Esse equilíbrio da Espanha repercutirá de maneira positiva na área geográfica da qual fazeis parte, e na qual legitimamente desejais integrar-vos de modo mais pleno. Uma Espanha próspera e em paz, empenhada em promover relações fraternas entre as suas gentes e que não esqueça os seus princípios humanos, espirituais e morais, poderá dar um valioso contributo para um futuro de justiça e de paz na Europa e no concerto das Nações, sobretudo daquelas com as quais vos unem especiais vínculos históricos.

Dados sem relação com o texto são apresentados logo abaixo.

(** ** Steps of the world *)

Lemma runs_on_dev {A} (m : M fuse_conn A) (w : world FS) (Q : A -> world FS -> Prop) :
  runs m (dev w) (fun a d =>
    Q a (set_kern (foldl req_end (kern w) (drop (length (ended (dev w))) (ended d))) (set_dev d w))) ->
  runs (on_dev m) w Q.
Proof. unfold runs, on_dev. by destruct (m (dev w)) as [[a d]| | |]. Qed.

Lemma runs_on_lib {A} (m : M fuse_ll A) (w : world FS) (Q : A -> world FS -> Prop) :
  runs m (lib w) (fun a f =>
    runs (send_all (drop (length (sent (lib w))) (sent f))) (set_lib f w) (fun _ w' => Q a w')) ->
  runs (on_lib m) w Q.
Proof.
  intros H. unfold runs, on_lib in *. destruct (m (lib w)) as [[a f]| | |]; [| done..].
  apply runs_bind. eapply runs_mono; [exact H |]. intros u w' HQ. by apply runs_ret.
Qed.

(** The library is between two messages. *)
Definition lib_idle (f : fuse_ll) : Prop :=
  got_init f = true /\ allow_root f = false /\ heap f = ∅ /\ requests f = [] /\
  FuseLowlevel.interrupts f = [] /\ proto_minor (FuseLowlevel.conn f) = 8.

(** A request of the caller that waits to be read. *)
Definition queued (c : caller) (r : FuseDevice.fuse_req) : Prop :=
  caller_ok c /\ sent_by r c /\ isreply r = negb (is_forget (call_of c)) /\
  FuseDevice.interrupted r = false /\ aborted r = false /\ intr_unique r = 0 /\
  fits 8 (FuseDevice.unique r) /\ FuseDevice.unique r <> 0.
(* ===== verification/FuseSubdirProps.v ===== *)
(** The subdir module: its links lead where the links of the file system below lead, and
    its operations are those of the file system below on the paths under the base. *)

From S2P Require Import Prelude.
From S2P Require Import CString.
From S2P Require Import Entry.
From S2P Require Import FuseNodes.
From S2P Require Import FuseLib.
From S2P Require Import FuseLibSpec.
From S2P Require Import FuseSubdir.

(** * Paths as names *)

(** The names between the slashes of a path. *)
Fixpoint comps_from (w p : bytes) : list bytes :=
  match p with
  | [] => match w with [] => [] | _ => [w] end
  | c :: p =>
      if decide (c = SLASH) then match w with [] => comps_from [] p | _ => w :: comps_from [] p end
      else comps_from (w ++ [c]) p
  end.

Definition comps (p : bytes) : list bytes := comps_from [] p.

Definition slash_free (n : bytes) : Prop := SLASH ∉ n.

(** At the end of a name. *)
Definition at_end (p : bytes) : Prop := p = [] \/ exists q, p = SLASH :: q.

Lemma comps_slash p : comps (SLASH :: p) = comps p.
Proof. unfold comps. cbn [comps_from]. by rewrite decide_True. Qed.

Lemma comps_from_name n p w : slash_free n -> comps_from w (n ++ p) = comps_from (w ++ n) p.
Proof.
  revert w. induction n as [|c n IH]; intros w Hn; [by rewrite app_nil_r |].
  apply not_elem_of_cons in Hn as [Hc Hn]. cbn [app comps_from]. rewrite decide_False by done.
  rewrite IH by done. by rewrite <- app_assoc.
Qed.

Lemma comps_name n p : slash_free n -> n <> [] -> at_end p -> comps (n ++ p) = n :: comps p.
Proof.
  intros Hn Hne Hp. unfold comps at 1. rewrite comps_from_name by done. cbn [app].
  destruct Hp as [->|[q ->]]; [by destruct n |]. rewrite comps_slash. cbn [comps_from].
  rewrite decide_True by done. by destruct n.
Qed.

Lemma comps_skip p : comps (skip_slashes p) = comps p.
Proof.
  induction p as [|c p IH]; [done |]. cbn [skip_slashes]. destruct (decide (c = SLASH)) as [->|]; [| done].
  by rewrite IH, comps_slash.
Qed.
(** The end of [fuse_iget]. *)
Definition ready (a : nat) (attr : fuse_attr) : M (kern S) (option nat) :=
  _ ← change_inode a (fun i => set_nlookup (to_u64 (i_nlookup i + 1)) i);
  _ ← change_inode a (fuse_change_attributes attr);
  mret (Some a).

Lemma runs_ready id x h k a i attr (Q : option nat -> kern S -> Prop) :
  kinv ((id, 1) :: x) h k -> inodes k !! a = Some i -> i_nodeid i = id ->
  (forall k', kinv x h k' -> stands k' a id -> dentries k' = dentries k -> Q (Some a) k') ->
  runs (ready a attr) k Q.
Proof.
  intros Hk Ha Hid HQ. unfold ready. apply runs_bind. eapply runs_nlookup; [done.. |]. intros j Ej Hk1.
  apply runs_bind. eapply runs_change_attributes; [exact Hk1 | apply lookup_insert_eq |]. intros j2 Ej2 Hk2.
  apply runs_ret, HQ; [exact Hk2 | | done]. eexists. cbn. rewrite lookup_insert_eq. split; [done |].
  by rewrite <- Hid, Ej2, Ej.
Qed.

(** No inode of the table has the number. *)
Definition fresh_id (k : kern S) (id : Z) : Prop :=
  forall b i, inodes k !! b = Some i -> i_hashed i = true -> i_nodeid i <> id.

Lemma runs_iget_loop fuel id gen attr x h k (Q : option nat -> kern S -> Prop) :
  kinv ((id, 1) :: x) h k -> fuse_valid_type (a_mode attr) = true ->
  (1 <= fuel)%nat -> (fresh_id k id \/ (2 <= fuel)%nat) ->
  (forall k', kinv ((id, 1) :: x) h k' -> dentries k' = dentries k -> Q None k') ->
  (forall a k', kinv x h k' -> stands k' a id -> dentries k' = dentries k -> Q (Some a) k') ->
  runs (iget_loop v fuel id gen attr) k Q.
Proof.
  intros Hk Ht. revert k Hk. induction fuel as [|fuel IH]; intros k Hk Hf Hfresh HQ0 HQ; [lia |].
  cbn [iget_loop]. apply runs_bind. unfold iget5_locked. apply runs_bind, runs_get, runs_bind, runs_modify.
  destruct (v_iget5 v (calls k) (inodes k) id) as [[a []]|] eqn:E.
  - pose proof (vo_iget5 _ _ _ _ _ E) as [Ha Hno]. apply runs_bind, runs_modify, runs_bind, runs_modify, runs_ret.
    apply runs_bind. eapply runs_inode_at; [cbn; apply lookup_insert_eq |]. cbv zeta.
    destruct (init_valid attr (set_generation gen (fuse_inode_set id fuse_alloc_inode)) Ht)
      as (j & -> & Ej1 & Ej2 & Ej3 & Ej4 & Ej5). cbn in Ej1, Ej2, Ej3, Ej4.
    apply runs_bind. eapply runs_change_inode; [cbn; apply lookup_insert_eq |]. cbn [add_held set_inodes inodes count_call].
    rewrite insert_insert_eq. apply runs_bind. eapply runs_change_inode; [cbn; apply lookup_insert_eq |].
    cbn [set_inodes inodes]. rewrite insert_insert_eq. apply runs_bind. eapply runs_change_inode; [cbn; apply lookup_insert_eq |].
    cbn [set_inodes inodes]. rewrite insert_insert_eq. rewrite Ej2. change (to_u64 (0 + 1)) with 1.
    apply runs_ret, HQ; [| eexists; cbn; rewrite lookup_insert_eq; done | done].
    apply (kinv_new id x h (count_call k)); [by apply kinv_count | done | done | done | done |].
    split_and!; [cbn; lia | | done]. rewrite <- Ht. apply valid_type_land. rewrite change_type.
    change (i_mode (set_nlookup 1 j)) with (i_mode j). by rewrite Ej5, land_land.
  - pose proof (vo_iget5 _ _ _ _ _ E) as (i & Ha & Hh & Hid). apply runs_ret. apply runs_bind.
    eapply runs_inode_at; [exact Ha |]. cbv zeta. destruct (differ _ _) eqn:Ediff.
    + apply runs_bind. eapply runs_change_inode; [exact Ha |]. apply runs_bind.
      assert (kinv ((id, 1) :: x) h (set_inodes (<[a := make_bad_inode i]> (inodes k)) (count_call k))) as Hk1.
      { destruct (k_live _ _ _ Hk a i Ha) as (? & ? & ?).
        eapply (kinv_change_same _ _ (count_call k)); [by apply kinv_count | done | done | done | done | done]. }
      assert (fresh_id (set_inodes (<[a := make_bad_inode i]> (inodes k)) (count_call k)) id) as Hno.
      { intros b j Hb Hj Hjd. cbn in Hb. apply lookup_insert_Some in Hb as [[<- <-]|[Hab Hb]]; [done |].
        apply Hab. eapply (k_hash _ _ _ Hk); [done | done | done | done | congruence]. }
      destruct Hfresh as [Hfresh|Hf2]; [by destruct (Hfresh a i Ha Hh) |].
      eapply runs_iput; [exact Hk1 | cbn; rewrite lookup_insert_eq; by eexists |]. intros k2 Hk2 Hi2 Hd2.
      apply IH; [done | lia | left | |].
      * intros b j Hb. apply (Hno b). destruct Hi2 as [Hi2|Hi2]; rewrite Hi2 in Hb; [| done].
        by apply lookup_delete_Some in Hb as [_ Hb].
      * intros k3 Hk3 Hd3. apply HQ0; [done | by rewrite Hd3, Hd2].
      * intros b k3 Hk3 Hb3 Hd3. apply HQ; [done | done | by rewrite Hd3, Hd2].
    + eapply (runs_ready id x h (count_call k)); [by apply kinv_count | done | done |]. exact (fun k' => HQ a k').
  - apply runs_ret, runs_ret. apply HQ0; [by apply kinv_count | done].
Qed.

Lemma runs_fuse_iget id gen attr x h k (Q : option nat -> kern S -> Prop) :
  kinv ((id, 1) :: x) h k -> fuse_valid_type (a_mode attr) = true ->
  (forall k', kinv ((id, 1) :: x) h k' -> dentries k' = dentries k -> Q None k') ->
  (forall a k', kinv x h k' -> stands k' a id -> dentries k' = dentries k -> Q (Some a) k') ->
  runs (fuse_iget v id gen attr) k Q.
Proof.
  intros Hk Ht HQ0 HQ. unfold fuse_iget. apply runs_bind, runs_get.
  eapply runs_iget_loop; [done | done | lia | | done | done].
  destruct (decide (inodes k = ∅)) as [E|Hne]; [left | right].
  - intros b i Hb. by rewrite E, lookup_empty in Hb.
  - enough (size (inodes k) <> 0%nat) by lia. by intros ?%map_size_empty_inv.
Qed.

(** ** Names and times *)

Lemma kinv_dentries x h (k : kern S) m :
  kinv x h k ->
  (forall e d, m !! e = Some d -> is_Some (inodes k !! d_dir d) /\ forall a, d_inode d = Some a -> is_Some (inodes k !! a)) ->
  kinv x h (set_dentries m k).
Proof. destruct 1. intros Hm. by split. Qed.

Lemma kinv_fewer x h (k : kern S) m : kinv x h k -> m ⊆ dentries k -> kinv x h (set_dentries m k).
Proof. intros Hk Hm. apply kinv_dentries; [done |]. intros e d He. apply (k_names _ _ _ Hk e). by eapply lookup_weaken. Qed.

Lemma runs_rename_dentry e f d x h k (Q : unit -> kern S -> Prop) :
  kinv x h k -> dentries k !! e = Some d -> is_Some (inodes k !! d_dir (f d)) ->
  (forall a, d_inode (f d) = Some a -> is_Some (inodes k !! a)) ->
  (kinv x h (set_dentries (<[e := f d]> (dentries k)) k) -> Q tt (set_dentries (<[e := f d]> (dentries k)) k)) ->
  runs (change_dentry e f) k Q.
Proof.
  intros Hk He Hd Ha HQ. eapply runs_change_dentry; [done |]. apply HQ, kinv_dentries; [done |].
  intros e' d' [[_ <-]|[_ He']]%lookup_insert_Some; [done |]. by apply (k_names _ _ _ Hk e').
Qed.

(** The inodes that were there are there. *)
Definition stays (k k' : kern S) : Prop := forall a, is_Some (inodes k !! a) -> is_Some (inodes k' !! a).

Lemma stays_same (k k' : kern S) : inodes k' = inodes k -> stays k k'.
Proof. by intros E b; rewrite E. Qed.

Lemma stays_insert (k : kern S) a j k' : inodes k' = <[a := j]> (inodes k) -> stays k k'.
Proof.
  intros E b Hb. rewrite E. destruct (decide (a = b)) as [<-|]; [by rewrite lookup_insert_eq | by rewrite lookup_insert_ne].
Qed.

(** A change of the attributes or the times of an inode. *)
Lemma runs_touch f x h k a (Q : unit -> kern S -> Prop) :
  kinv x h k -> is_Some (inodes k !! a) ->
  (forall i, i_nodeid (f i) = i_nodeid i /\ i_nlookup (f i) = i_nlookup i /\ i_hashed (f i) = i_hashed i /\
     i_forget_req (f i) = i_forget_req i /\ i_mode (f i) = i_mode i) ->
  (forall k', kinv x h k' -> stays k k' -> dentries k' = dentries k -> forgets k' = forgets k -> server k' = server k ->
     Q tt k') ->
  runs (change_inode a f) k Q.
Proof.
  intros Hk [i Ha] Hf HQ. destruct (Hf i) as (E1 & E2 & E3 & E4 & E5). destruct (k_live _ _ _ Hk a i Ha) as (H1 & H2 & H3).
  eapply runs_change_inode; [done |]. apply HQ; try done.
  - eapply kinv_change_same; [done | done | done | done | congruence |]. split_and!; congruence.
  - by eapply stays_insert.
Qed.

Lemma runs_time_to_jiffies t (k : kern S) (Q : Z -> kern S -> Prop) :
  (forall z, Q z k) -> runs (time_to_jiffies v t) k Q.
Proof. intros HQ. unfold time_to_jiffies. apply runs_bind, runs_get. destruct (_ || _); by apply runs_ret. Qed.

Lemma runs_fuse_change_timeout e d o x h k (Q : unit -> kern S -> Prop) :
  kinv x h k -> dentries k !! e = Some d ->
  (forall k', kinv x h k' -> stays k k' -> (forall e', e' <> e -> dentries k' !! e' = dentries k !! e') -> Q tt k') ->
  runs (fuse_change_timeout v e o) k Q.
Proof.
  intros Hk He HQ. unfold fuse_change_timeout. apply runs_bind, runs_time_to_jiffies. intros t. apply runs_bind.
  destruct (k_names _ _ _ Hk e d He) as [Hd Hi].
  eapply runs_rename_dentry; [done | done | done | done |]. intros Hk1. apply runs_bind.
  eapply runs_dentry_at; [apply lookup_insert_eq |]. cbn [set_d_time d_inode]. destruct (d_inode d) as [a|].
  - apply runs_bind, runs_time_to_jiffies. intros t2. eapply runs_touch; [exact Hk1 | by apply Hi | done |].
    intros k' Hk' Hst Ed _ _. apply HQ; [done | done |]. intros e' Hne. rewrite Ed. cbn. by rewrite lookup_insert_ne.
  - apply runs_ret. apply HQ; [done | by apply stays_same |]. intros e' Hne. cbn. by rewrite lookup_insert_ne.
Qed.

Lemma runs_fuse_invalidate_attr a x h k (Q : unit -> kern S -> Prop) :
  kinv x h k -> is_Some (inodes k !! a) ->
  (forall k', kinv x h k' -> stays k k' -> dentries k' = dentries k -> Q tt k') -> runs (fuse_invalidate_attr a) k Q.
Proof. intros Hk Ha HQ. eapply runs_touch; [done | done | done |]. intros k' ? ? ? _ _. by apply HQ. Qed.

Lemma runs_fuse_invalidate_entry_cache e d x h k (Q : unit -> kern S -> Prop) :
  kinv x h k -> dentries k !! e = Some d ->
  (forall k', kinv x h k' -> inodes k' = inodes k -> dentries k' = <[e := set_d_time 0 d]> (dentries k) -> Q tt k') ->
  runs (fuse_invalidate_entry_cache e) k Q.
Proof.
  intros Hk He HQ. destruct (k_names _ _ _ Hk e d He). eapply runs_rename_dentry; [done.. |]. intros Hk1. by apply HQ.
Qed.

(** The names that are held are there, but [e] may have lost its time. *)
Lemma runs_fuse_invalidate_entry e d x h k (Q : unit -> kern S -> Prop) :
  kinv x h k -> dentries k !! e = Some d ->
  (forall k', kinv x h k' -> inodes k' = inodes k -> is_Some (dentries k' !! e) ->
     (forall e' d', dentries k !! e' = Some d' -> d_held d' = true -> e' <> e -> dentries k' !! e' = Some d') -> Q tt k') ->
  runs (fuse_invalidate_entry v e) k Q.
Proof.
  intros Hk He HQ. unfold fuse_invalidate_entry. apply runs_bind, runs_modify.
  destruct (vo_invalidate (dentries k) e) as [Hsub Hkeep]. pose proof (kinv_fewer _ _ _ _ Hk Hsub) as Hk1.
  eapply runs_fuse_invalidate_entry_cache; [exact Hk1 | apply Hkeep; [exact He | by left] |]. intros k' Hk' Ei Ed.
  apply HQ; [done | done | |].
  - rewrite Ed, lookup_insert_eq. by eexists.
  - intros e' d' He' Hh Hne. rewrite Ed, lookup_insert_ne by done. apply Hkeep; [done | by right].
Qed.

Lemma runs_dput e x h k (Q : unit -> kern S -> Prop) :
  kinv x h k ->
  (forall k', kinv x h k' -> inodes k' = inodes k ->
     (forall e' d', dentries k !! e' = Some d' -> d_held d' = true -> dentries k' !! e' = Some d') -> Q tt k') ->
  runs (dput v e) k Q.
Proof.
  intros Hk HQ. apply runs_modify. destruct (vo_dput (dentries k) e) as [Hsub Hkeep].
  apply HQ; [by apply kinv_fewer | done |]. intros e' d' He' Hh. apply Hkeep; [done | by right].
Qed.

4. Para alcançar esses objectivos sei que estais a esforçar-vos por criar uma convivência civil na liberdade, participação e respeito dos direitos humanos. Dentro da pluralidade de opções legitimas, e do devido respeito entre elas, sentidos pela sociedade espanhola.

Desejo-vos que se salvaguarde sempre a liberdade solidária e responsável, esse dom precioso da pessoa humana e fruto da sua dignidade. E que o vosso sistema de liberdade se baseie em todo o momento na observância dos valores morais da mesma pessoa. Deste modo poderá ela realizar-se deveras, individual e colectivamente.

5. Não posso concluir estas palavras sem renovar o meu agradecimento a Sua Majestade o Rei e ao Governo, pelo convite a vir a este nobilíssimo País, e por todas as facilidades que estão prestando para o melhor desenvolvimento do mesmo. Quero assegurar-lhes o meu profundo apreço por tudo isto.

Que Deus abençoe a Família Real, as Autoridades todas e o querido povo espanhol, para que desfrute sempre de um clima de paz, prosperidade, justiça e concórdia.